# WHAT YOU WILL DO:
Give back each line below verbatim.

*** PROVIDED RECORDS Section Begins ***

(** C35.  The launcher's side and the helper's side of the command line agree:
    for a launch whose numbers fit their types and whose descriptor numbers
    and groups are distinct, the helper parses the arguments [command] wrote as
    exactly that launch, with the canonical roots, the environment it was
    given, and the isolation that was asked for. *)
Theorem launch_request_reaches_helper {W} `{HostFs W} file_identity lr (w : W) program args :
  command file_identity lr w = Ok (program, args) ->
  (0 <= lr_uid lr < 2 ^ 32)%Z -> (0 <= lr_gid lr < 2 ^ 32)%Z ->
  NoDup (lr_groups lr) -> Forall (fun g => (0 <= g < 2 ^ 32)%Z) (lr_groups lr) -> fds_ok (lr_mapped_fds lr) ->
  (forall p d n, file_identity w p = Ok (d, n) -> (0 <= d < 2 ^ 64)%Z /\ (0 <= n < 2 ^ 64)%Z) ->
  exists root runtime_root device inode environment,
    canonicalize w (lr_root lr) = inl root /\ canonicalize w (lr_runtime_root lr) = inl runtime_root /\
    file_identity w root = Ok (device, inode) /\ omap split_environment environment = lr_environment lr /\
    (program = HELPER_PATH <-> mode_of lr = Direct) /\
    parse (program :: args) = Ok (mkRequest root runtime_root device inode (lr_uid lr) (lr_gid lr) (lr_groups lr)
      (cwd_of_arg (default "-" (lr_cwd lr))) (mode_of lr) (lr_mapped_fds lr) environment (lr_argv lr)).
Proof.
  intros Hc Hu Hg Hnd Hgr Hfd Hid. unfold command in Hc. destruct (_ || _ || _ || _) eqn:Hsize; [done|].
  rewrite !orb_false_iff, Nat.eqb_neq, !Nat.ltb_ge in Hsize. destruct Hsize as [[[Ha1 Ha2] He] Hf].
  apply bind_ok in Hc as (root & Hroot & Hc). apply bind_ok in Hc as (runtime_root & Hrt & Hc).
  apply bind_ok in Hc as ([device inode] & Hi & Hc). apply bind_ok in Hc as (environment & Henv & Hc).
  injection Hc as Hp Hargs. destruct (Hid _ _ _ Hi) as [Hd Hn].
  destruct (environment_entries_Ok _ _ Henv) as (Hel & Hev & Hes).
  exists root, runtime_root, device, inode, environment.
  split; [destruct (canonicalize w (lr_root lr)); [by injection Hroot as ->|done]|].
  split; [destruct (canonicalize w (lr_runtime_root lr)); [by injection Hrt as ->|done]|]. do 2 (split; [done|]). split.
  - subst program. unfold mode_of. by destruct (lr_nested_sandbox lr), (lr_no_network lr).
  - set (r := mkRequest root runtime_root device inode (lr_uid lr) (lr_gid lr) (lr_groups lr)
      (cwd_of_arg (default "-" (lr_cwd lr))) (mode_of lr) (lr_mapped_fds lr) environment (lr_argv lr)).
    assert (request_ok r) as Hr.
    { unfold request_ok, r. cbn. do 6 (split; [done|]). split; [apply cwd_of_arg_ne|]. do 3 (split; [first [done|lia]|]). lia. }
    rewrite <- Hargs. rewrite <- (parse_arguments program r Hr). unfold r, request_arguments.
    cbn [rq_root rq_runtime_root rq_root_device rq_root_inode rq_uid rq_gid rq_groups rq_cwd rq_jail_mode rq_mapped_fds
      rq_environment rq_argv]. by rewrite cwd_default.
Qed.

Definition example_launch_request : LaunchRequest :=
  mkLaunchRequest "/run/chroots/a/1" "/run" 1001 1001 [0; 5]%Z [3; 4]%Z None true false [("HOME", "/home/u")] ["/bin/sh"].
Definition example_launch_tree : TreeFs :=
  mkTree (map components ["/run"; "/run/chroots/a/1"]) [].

*** PROVIDED RECORDS Section Ends ***

# RESPONSE:
(** C35.  The launcher's side and the helper's side of the command line agree:
    for a launch whose numbers fit their types and whose descriptor numbers
    and groups are distinct, the helper parses the arguments [command] wrote as
    exactly that launch, with the canonical roots, the environment it was
    given, and the isolation that was asked for. *)
Theorem launch_request_reaches_helper {W} `{HostFs W} file_identity lr (w : W) program args :
  command file_identity lr w = Ok (program, args) ->
  (0 <= lr_uid lr < 2 ^ 32)%Z -> (0 <= lr_gid lr < 2 ^ 32)%Z ->
  NoDup (lr_groups lr) -> Forall (fun g => (0 <= g < 2 ^ 32)%Z) (lr_groups lr) -> fds_ok (lr_mapped_fds lr) ->
  (forall p d n, file_identity w p = Ok (d, n) -> (0 <= d < 2 ^ 64)%Z /\ (0 <= n < 2 ^ 64)%Z) ->
  exists root runtime_root device inode environment,
    canonicalize w (lr_root lr) = inl root /\ canonicalize w (lr_runtime_root lr) = inl runtime_root /\
    file_identity w root = Ok (device, inode) /\ omap split_environment environment = lr_environment lr /\
    (program = HELPER_PATH <-> mode_of lr = Direct) /\
    parse (program :: args) = Ok (mkRequest root runtime_root device inode (lr_uid lr) (lr_gid lr) (lr_groups lr)
      (cwd_of_arg (default "-" (lr_cwd lr))) (mode_of lr) (lr_mapped_fds lr) environment (lr_argv lr)).
Proof.
  intros Hc Hu Hg Hnd Hgr Hfd Hid. unfold command in Hc. destruct (_ || _ || _ || _) eqn:Hsize; [done|].
  rewrite !orb_false_iff, Nat.eqb_neq, !Nat.ltb_ge in Hsize. destruct Hsize as [[[Ha1 Ha2] He] Hf].
  apply bind_ok in Hc as (root & Hroot & Hc). apply bind_ok in Hc as (runtime_root & Hrt & Hc).
  apply bind_ok in Hc as ([device inode] & Hi & Hc). apply bind_ok in Hc as (environment & Henv & Hc).
  injection Hc as Hp Hargs. destruct (Hid _ _ _ Hi) as [Hd Hn].
  destruct (environment_entries_Ok _ _ Henv) as (Hel & Hev & Hes).
  exists root, runtime_root, device, inode, environment.
  split; [destruct (canonicalize w (lr_root lr)); [by injection Hroot as ->|done]|].
  split; [destruct (canonicalize w (lr_runtime_root lr)); [by injection Hrt as ->|done]|]. do 2 (split; [done|]). split.
  - subst program. unfold mode_of. by destruct (lr_nested_sandbox lr), (lr_no_network lr).
  - set (r := mkRequest root runtime_root device inode (lr_uid lr) (lr_gid lr) (lr_groups lr)
      (cwd_of_arg (default "-" (lr_cwd lr))) (mode_of lr) (lr_mapped_fds lr) environment (lr_argv lr)).
    assert (request_ok r) as Hr.
    { unfold request_ok, r. cbn. do 6 (split; [done|]). split; [apply cwd_of_arg_ne|]. do 3 (split; [first [done|lia]|]). lia. }
    rewrite <- Hargs. rewrite <- (parse_arguments program r Hr). unfold r, request_arguments.
    cbn [rq_root rq_runtime_root rq_root_device rq_root_inode rq_uid rq_gid rq_groups rq_cwd rq_jail_mode rq_mapped_fds
      rq_environment rq_argv]. by rewrite cwd_default.
Qed.

Definition example_launch_request : LaunchRequest :=
  mkLaunchRequest "/run/chroots/a/1" "/run" 1001 1001 [0; 5]%Z [3; 4]%Z None true false [("HOME", "/home/u")] ["/bin/sh"].
Definition example_launch_tree : TreeFs :=
  mkTree (map components ["/run"; "/run/chroots/a/1"]) [].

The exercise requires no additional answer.